** Opening Given data block **

Lemma ssa_visit_spec i sc : wf_mats -> wf_ssa_instr i -> wf_ssa_scan sc -> (forall m, instr_mats i m -> ~ visited_at (ss_visited sc) m) ->
  exists sc', ssa_visit mats i sc = Some sc' /\ wf_ssa_scan sc' /\
    (forall v, contents (ss_kill sc') v = instr_defs i v || contents (ss_kill sc) v) /\
    (forall v, contents (ss_live_in sc') v = true <-> instr_uses i v \/ (instr_defs i v = false /\ contents (ss_live_in sc) v = true)) /\
    (forall m, visited_at (ss_visited sc') m -> visited_at (ss_visited sc) m \/ instr_mats i m).
Proof.
  intros Hw (Hd & Hin & He) (Hk & Hi & Hv) Hno. unfold ssa_visit, instr_defs.
  assert (Hdef : exists sc1, ssa_define (ssa_definition i) sc = Some sc1 /\ wf_ssa_scan sc1 /\ ss_visited sc1 = ss_visited sc /\
    (forall v, contents (ss_kill sc1) v = instr_defs i v || contents (ss_kill sc) v) /\
    (forall v, contents (ss_live_in sc1) v = negb (instr_defs i v) && contents (ss_live_in sc) v)).
  { unfold instr_defs. destruct (ssa_definition i) as [d|]; [|by exists sc]. cbn [ssa_define]. destruct (HasSSATemp d); [|by exists sc].
    destruct (add_def_spec n _ d Hk (Hd eq_refl)) as (k & -> & Hk' & Hck). destruct (remove_def_spec n _ d Hi (Hd eq_refl)) as (l & Hl & Hl' & Hcl).
    cbn [mbind option_bind]. rewrite Hl. cbn [mbind option_bind]. eexists. split; [reflexivity|]. done. }
  destruct Hdef as (sc1 & -> & (Hk1 & Hi1 & Hv1) & Hvis & Hck1 & Hci1). cbn [mbind option_bind].
  destruct (ssa_use_inputs_spec _ _ Hin Hi1) as (x2 & -> & Hx2 & Hc2). cbn [mbind option_bind].
  destruct (ssa_use_env_spec (S (length mats)) (ssa_env i) (ss_visited sc1) x2 Hw He Hv1 Hx2) as (vis3 & x3 & -> & Hvs).
  { pose proof (unvisited_le (ss_visited sc1)). lia. }
  cbn [mbind option_bind]. eexists. split; [reflexivity|]. rewrite Hvis in *. pose proof (visits_all i _ _ _ _ _ Hvs Hno) as Hall.
  split; [split; [done|split; apply Hvs]|]. split; [done|]. cbn. split.
  - intros v. rewrite (vs_live _ _ _ _ _ _ Hvs), Hc2, Hci1, andb_true_iff, negb_true_iff. unfold instr_uses, env_uses.
    assert (Hm : (exists m, visited_at vis3 m /\ ~ visited_at (ss_visited sc) m /\ mat_value m v) <-> exists m, instr_mats i m /\ mat_value m v).
    { split; intros (m & H1 & H2); [destruct H2 as [H2 H3]|]; exists m; [split; [by apply Hall|done]|]. apply Hall in H1 as [H1 H3]. done. }
    rewrite Hm. tauto.
  - intros m Hm. destruct (visited_dec (ss_visited sc) m) as [?|Hn]; [by left|right]. by apply Hall.
Qed.
End Materializations.
(** *** Spill slots *)
Fixpoint last_sibling (fuel : nat) (m : gmap Z LiveRange) (r : Z) : option Z :=
  match fuel with
  | O => None
  | S fuel => range ← m !! r; if next_sibling_ range =? 0 then Some r else last_sibling fuel m (next_sibling_ range)
  end.
Definition is_quad (rep : ValueRepresentation) : bool := match rep with kUnboxedFloat32x4 | kUnboxedInt32x4 | kUnboxedFloat64x2 => true | _ => false end.
Fixpoint find_slot (fuel : nat) (s : SpillSlots) (need_quad need_untagged : bool) (start idx : Z) : option Z :=
  match fuel with
  | O => None
  | S fuel =>
      if idx <? zlen (spill_slots_ s) then
        quad ← arr_get (quad_spill_slots_ s) idx;
        untagged ← arr_get (untagged_spill_slots_ s) idx;
        until ← arr_get (spill_slots_ s) idx;
        if Bool.eqb need_quad quad && Bool.eqb need_untagged untagged && (until <=? start) then Some idx
        else find_slot fuel s need_quad need_untagged start (idx + 1)
      else Some idx
  end.
Definition add_slots (s : SpillSlots) (n : nat) (until : Z) (quad untagged : bool) : SpillSlots :=
  MkSpills (spill_slots_ s ++ replicate n until) (quad_spill_slots_ s ++ replicate n quad) (untagged_spill_slots_ s ++ replicate n untagged) (cpu_spill_slot_count_ s).
Definition set_slot (s : SpillSlots) (idx until : Z) : option SpillSlots :=
  l ← arr_set (spill_slots_ s) idx until; Some (MkSpills l (quad_spill_slots_ s) (untagged_spill_slots_ s) (cpu_spill_slot_count_ s)).
(** The index of a slot for a value that lives from [start] to [end_pos];
    [first] is the first index that may be taken. *)
Definition take_slot (s : SpillSlots) (first : Z) (need_quad need_untagged : bool) (start end_pos : Z) : option (Z * SpillSlots) :=
  idx ← find_slot (S (length (spill_slots_ s))) s need_quad need_untagged start first;
  let s := add_slots s (Z.to_nat (idx - zlen (spill_slots_ s))) kMaxPosition false false in
  let s := if idx =? zlen (spill_slots_ s) then add_slots s (if need_quad then 2 else 1) 0 need_quad need_untagged else s in
  s ← set_slot s idx end_pos;
  if need_quad then s ← set_slot s (idx + 1) end_pos; Some (idx + 1, s) else Some (idx, s).
Definition spill_location (kind : RegisterKind) (s : SpillSlots) (rep : ValueRepresentation) (idx : Z) : Location :=
  match kind with
  | kRegister => StackSlot (FrameSlotForVariableIndex (frame_layout g) (- idx)) FPREG
  | kFpuRegister =>
      let slot_idx := FrameSlotForVariableIndex (frame_layout g) (- (cpu_spill_slot_count_ s + idx * kDoubleSpillFactor + (kDoubleSpillFactor - 1))) in
      if is_quad rep then QuadStackSlot slot_idx FPREG else DoubleStackSlot slot_idx FPREG
  end.
Definition AllocateSpillSlotFor (A : Allocator) (r : Z) : option Allocator :=
  let st := objects_ A in
  let kind := register_kind_ (file_ A) in
  range ← ranges st !! r;
  l ← last_sibling (S (size (ranges st))) (ranges st) r;
  last ← ranges st !! l;
  start ← Range_Start st range;
  end_pos ← Range_End st last;
  let is_fpu := match kind with kFpuRegister => true | kRegister => false end in
  let need_quad := is_fpu && is_quad (representation_ range) in
  let need_untagged := negb is_fpu && bool_decide (representation_ range = kUntagged) in
  '(idx, s) ← take_slot (spills_ A) (if is_fpu then 0 else fixed_slot_count g) need_quad need_untagged start end_pos;
  Some (MkAllocator (file_ A) (put_range st r (set_spill_slot range (spill_location kind s (representation_ range) idx))) (summaries_ A) (live_ranges_ A)
          (registers_ A) (unallocated_ A) s (spilled_ A ++ [r])).
Fixpoint mark_safepoints (fuel : nat) (m : gmap Z SafepointPosition) (ss : gmap Z LocationSummary) (safepoint index : Z) : option (gmap Z LocationSummary) :=
  match fuel with
  | O => None
  | S fuel =>
      if safepoint =? 0 then Some ss
      else
        s ← m !! safepoint;
        locs ← ss !! locs_ s;
        locs' ← SetStackBit locs index;
        mark_safepoints fuel m (<[locs_ s := locs']> ss) (safepoint_next s) index
  end.
Fixpoint mark_siblings (fuel : nat) (A : Allocator) (r index : Z) : option Allocator :=
  match fuel with
  | O => None
  | S fuel =>
      if r =? 0 then Some A
      else
        range ← ranges (objects_ A) !! r;
        ss ← mark_safepoints (S (size (safepoints (objects_ A)))) (safepoints (objects_ A)) (summaries_ A) (first_safepoint_ range) index;
        mark_siblings fuel (with_summaries A ss) (next_sibling_ range) index
  end.
Definition MarkAsObjectAtSafepoints (A : Allocator) (r : Z) : option Allocator :=
  range ← ranges (objects_ A) !! r;
  '(index, base) ← stack_slot (spill_slot_ range);
  mark_siblings (S (size (ranges (objects_ A)))) A r (if base =? FPREG then - VariableIndexForFrameSlot (frame_layout g) index else index).
Definition Spill (A : Allocator) (r : Z) : option Allocator :=
  range ← ranges (objects_ A) !! r;
  '(p, A) ← GetLiveRange A (vreg_ range);
  parent ← ranges (objects_ A) !! p;
  A ← (if IsInvalid (spill_slot_ parent) then
         A ← AllocateSpillSlotFor A p;
         if bool_decide (representation_ range = kTagged) then MarkAsObjectAtSafepoints A p else Some A
       else Some A);
  parent ← ranges (objects_ A) !! p;
  A ← update_range A r (fun range => set_assigned_location range (spill_slot_ parent));
  ConvertAllUses A r.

** Closing Given data block **

• Exercise aim: Give back, exactly as written, the stretch from the line with "if r =? 0 then Some A" through the line with "stack_slot (spill_slot_ range);", and no other lines from the records above.

• Response to this task:
      if r =? 0 then Some A
      else
        range ← ranges (objects_ A) !! r;
        ss ← mark_safepoints (S (size (safepoints (objects_ A)))) (safepoints (objects_ A)) (summaries_ A) (first_safepoint_ range) index;
        mark_siblings fuel (with_summaries A ss) (next_sibling_ range) index
  end.
Definition MarkAsObjectAtSafepoints (A : Allocator) (r : Z) : option Allocator :=
  range ← ranges (objects_ A) !! r;
  '(index, base) ← stack_slot (spill_slot_ range);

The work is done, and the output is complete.